Mar. 29, 2012 A simple test to identify MRSA in wounds could identify the superbug quickly and help prevent infection from spreading. Scientists have developed the test to show whether wounds or lesions are infected with bacteria and if MRSA is present.
The test, developed at the University of Edinburgh in collaboration with NHS Lothian, works by taking swabs from a wound or sores.
These are then analysed using a strip with electrical sensors that can detect MRSA.
Researchers currently process the swab samples in the laboratory to increase the amount of bacteria present before testing them.
They hope to avoid the need for this in the future by improving the strip's sensitivity.
Improving the strip's sensitivity would enable scientists to develop a test that could be used outside the laboratory, for example in GP practices or people's homes.
Detecting bacteria more quickly than compared to conventional tests would also enable more effective drugs to be given to the patient straight away.
Currently, laboratory tests to confirm whether MRSA is present in a wound can take a full day using conventional techniques.
Use for diabetic patients
The test was developed using swabs from diabetic foot ulcers taken from patients attending NHS Lothian's Diabetic Foot Clinic at the Royal Infirmary of Edinburgh.
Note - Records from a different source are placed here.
(* ===== verification/Diagnostics.v ===== *)
(** * What is printed

    The values passed to [printf] by [QspiPrintData] ([qspi_flash.c], called when
    settings are saved), [load_ramptable] ([control.c]) and [printTaskStats]
    ([console.c]); the text around them is left out.  [local.h] has two accessors of
    registers by word offset. *)

From Stdlib Require Import SpecFloat.
From S2P Require Import Prelude Words Floats Machine Regs Sadata Qspi Control CStr.

Inductive printed :=
| Hex (v : Z)                   (** %08X *)
| Int (v : Z)                   (** %d, %lu *)
| Double (v : spec_float)       (** %f *)
| Char (c : Z)                  (** %c *)
| Text (s : list Z).            (** %s *)

Section prints.
Context `{Platform, FpEnv}.

(** ** Settings *)

Section settings.
Context (b2v : Z) (sf : ScaleFactorType).

(** [v * CONVDACBITSTOVOLTS * dac_dccts], in [float] *)
Definition amps_of (v : Z) : printed :=
  Double (d_of_f (fmul (fmul (f_of_int v) (float_of_bits b2v)) (float_of_bits (dac_dccts sf)))).
(** [v * CONV16BITSTOVOLTS * field], in [double] *)
Definition units_of (field : ScaleFactorType → Z) (v : Z) : printed :=
  Double (dmul (dmul (d_of_int v) CONV16BITSTOVOLTS) (d_of_f (float_of_bits (field sf)))).
Definition gain_of (v : Z) : printed := Double (ddiv (d_of_int v) GAIN20BITFRACT).
Definition seconds_of (v : Z) : printed := Double (ddiv (d_of_int v) SAMPLERATE).
Definition float_of (v : Z) : printed := Double (d_of_f (float_of_bits v)).

Definition settings_printed (data : QspiData_t) : list printed := [
  Hex data.(header);
  amps_of data.(dac_setpt_offset); gain_of data.(dac_setpt_gain);
  amps_of data.(dcct1_offset); gain_of data.(dcct1_gain);
  amps_of data.(dcct2_offset); gain_of data.(dcct2_gain);
  units_of dac_dccts data.(dacmon_offset); gain_of data.(dacmon_gain);
  units_of vout data.(volt_offset); gain_of data.(volt_gain);
  units_of ignd data.(gnd_offset); gain_of data.(gnd_gain);
  units_of spare data.(spare_offset); gain_of data.(spare_gain);
  units_of regulator data.(reg_offset); gain_of data.(reg_gain);
  units_of error data.(error_offset); gain_of data.(error_gain);
  amps_of data.(ovc1_thresh); amps_of data.(ovc2_thresh);
  units_of vout data.(ovv_thresh);
  units_of error data.(err1_thresh); units_of error data.(err2_thresh);
  units_of ignd data.(ignd_thresh);
  seconds_of data.(ovc1_cntlim); seconds_of data.(ovc2_cntlim); seconds_of data.(ovv_cntlim);
  seconds_of data.(err1_cntlim); seconds_of data.(err2_cntlim); seconds_of data.(ignd_cntlim);
  seconds_of data.(dcct_cntlim); seconds_of data.(flt1_cntlim); seconds_of data.(flt2_cntlim);
  seconds_of data.(flt3_cntlim); seconds_of data.(on_cntlim); seconds_of data.(heartbeat_cntlim);
  Hex data.(fault_mask);
  float_of data.(sf_ampspersec); float_of data.(sf_dac_dccts); float_of data.(sf_vout);
  float_of data.(sf_ignd); float_of data.(sf_spare); float_of data.(sf_regulator);
  float_of data.(sf_error) ].
End settings.

Definition QspiPrintData (data : QspiData_t) (chan : Z) : M (list printed) :=
  b2v ← gets CONVDACBITSTOVOLTS;
  sf ← get_scalefactor (chan - 1);
  mret (settings_printed b2v sf data).

(** ** Ramp tables *)

(** Never called. *)
Definition load_ramptable (chan : Z) (msg : list Z) (msglen : Z) : M (list printed) :=
  vs ← lift (mapM (λ i, w ← load32 msg (Z.of_nat i);
                        Ok [Int (Z.of_nat i); Double (d_of_f (float_of_bits (htonl w)))])
               (seq 0 (Z.to_nat (msglen / 4))));
  mret (Int msglen :: mjoin vs).

(** ** Tasks *)

Inductive eTaskState := eRunning | eReady | eBlocked | eSuspended | eDeleted | eInvalid.

Record TaskStatus_t := MkTask {
  pcTaskName : list Z;
  eCurrentState : eTaskState;
  uxCurrentPriority : Z;
  usStackHighWaterMark : Z;
  ulRunTimeCounter : Z;
}.

Definition stateChar (st : eTaskState) : Z :=
  match st with
  | eRunning => 0x52 | eReady => 0x59 | eBlocked => 0x42 | eSuspended => 0x53 | eDeleted => 0x44
  | _ => 0x3F
  end.

Definition cpuPercent (runtime total : Z) : spec_float :=
  if 0 <? total then fdiv (fmul (f_of_int runtime) (f_of_int 100)) (f_of_int total) else f_of_int 0.

(** [tasks] and [totalRunTime] are what [uxTaskGetSystemState] has stored. *)
Definition printTaskStats (tasks : list TaskStatus_t) (totalRunTime : Z) : list (list printed) :=
  (λ t, [Text (pcTaskName t); Char (stateChar (eCurrentState t)); Int (uxCurrentPriority t);
         Int (usStackHighWaterMark t); Int (ulRunTimeCounter t);
         Double (d_of_f (cpuPercent (ulRunTimeCounter t) totalRunTime))]) <$> tasks.

(** ** Registers by word offset ([local.h]) *)

Definition Controller_GitHash : Z := 27.
Definition Controller_read_ (reg : Z) : M Z := Xil_In32 (XPAR_M_AXI_BASEADDR + 4 * reg).
Definition Controller_write_ (reg val : Z) : M unit := Xil_Out32 (XPAR_M_AXI_BASEADDR + 4 * reg) val.
End prints.

(** ** Properties *)

Section properties.
Context `{Platform, FpEnv}.

(** Saving prints from the gathered structure and changes nothing. *)
Lemma run_print data chan s sf :
  1 ≤ chan ≤ 4 → scalefactors s !! Z.to_nat (chan - 1) = Some sf →
  QspiPrintData data chan s = Ok (settings_printed (CONVDACBITSTOVOLTS s) sf data, s).
Proof.
  intros Hc Hsf. unfold QspiPrintData.
  rewrite (run_bind _ _ s (CONVDACBITSTOVOLTS s) s) by done.
  by rewrite (run_bind _ _ _ _ _ (run_get_scalefactor (chan - 1) s sf ltac:(lia) Hsf)).
Qed.

Lemma load_pair msg i w :
  load32 msg (Z.of_nat i) = Ok w →
  (w ← load32 msg (Z.of_nat i);
   Ok [Int (Z.of_nat i); Double (d_of_f (float_of_bits (htonl w)))]) =
  Ok [Int (Z.of_nat i); Double (d_of_f (float_of_bits (htonl w)))].
Proof. by intros ->. Qed.

(** Without run time the share is 0, and a share is never undefined. *)
Lemma cpuPercent_idle runtime : cpuPercent runtime 0 = S754_zero false.
Proof. reflexivity. Qed.

(** ** The thresholds and the DCCT offsets are unsigned in the structure

    With the factor 1 and the conversion 1, the offset -1 is printed as 4294967296. *)
Lemma dcct_offset_unsigned :
  let sf := MkSF 0x3F800000 0x3F800000 0x3F800000 0x3F800000 0x3F800000 0x3F800000 0x3F800000 in
  amps_of 0x3F800000 sf (u32 (s32 0xFFFFFFFF)) = Double (d_of_int 4294967296) ∧
  amps_of 0x3F800000 sf (s32 0xFFFFFFFF) = Double (d_of_int (-1)).
Proof. split; reflexivity. Qed.
End properties.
Detection of MRSA in these patients is important to prevent the spread of infection, which can lead to the amputation of limbs and increase the risk of mortality.
"Antibiotic resistance is becoming a pressing issue in modern healthcare and we are in serious danger of entering a post-antibiotic era. Current tests for MRSA tend to be expensive and not very fast. By developing a rapid and cost-effective test, we would know what kind of infection is present straight away, which will improve the chance of success in treating it, said Dr Till Bachmann of the University of Edinburgh's Division of Pathway Medicine.
Edinburgh scientists are using similar technology to monitor signals that bacteria send to each other to spread infections, and chemicals that patients produce that indicate the wound's response to the infecting bacteria.
Understanding why bacteria release certain molecules as part of this process will help scientists identify the start of an infection and so treat it promptly.
The research behind this test was presented at the Advances in Biodetection and Biosensors conference in Edinburgh.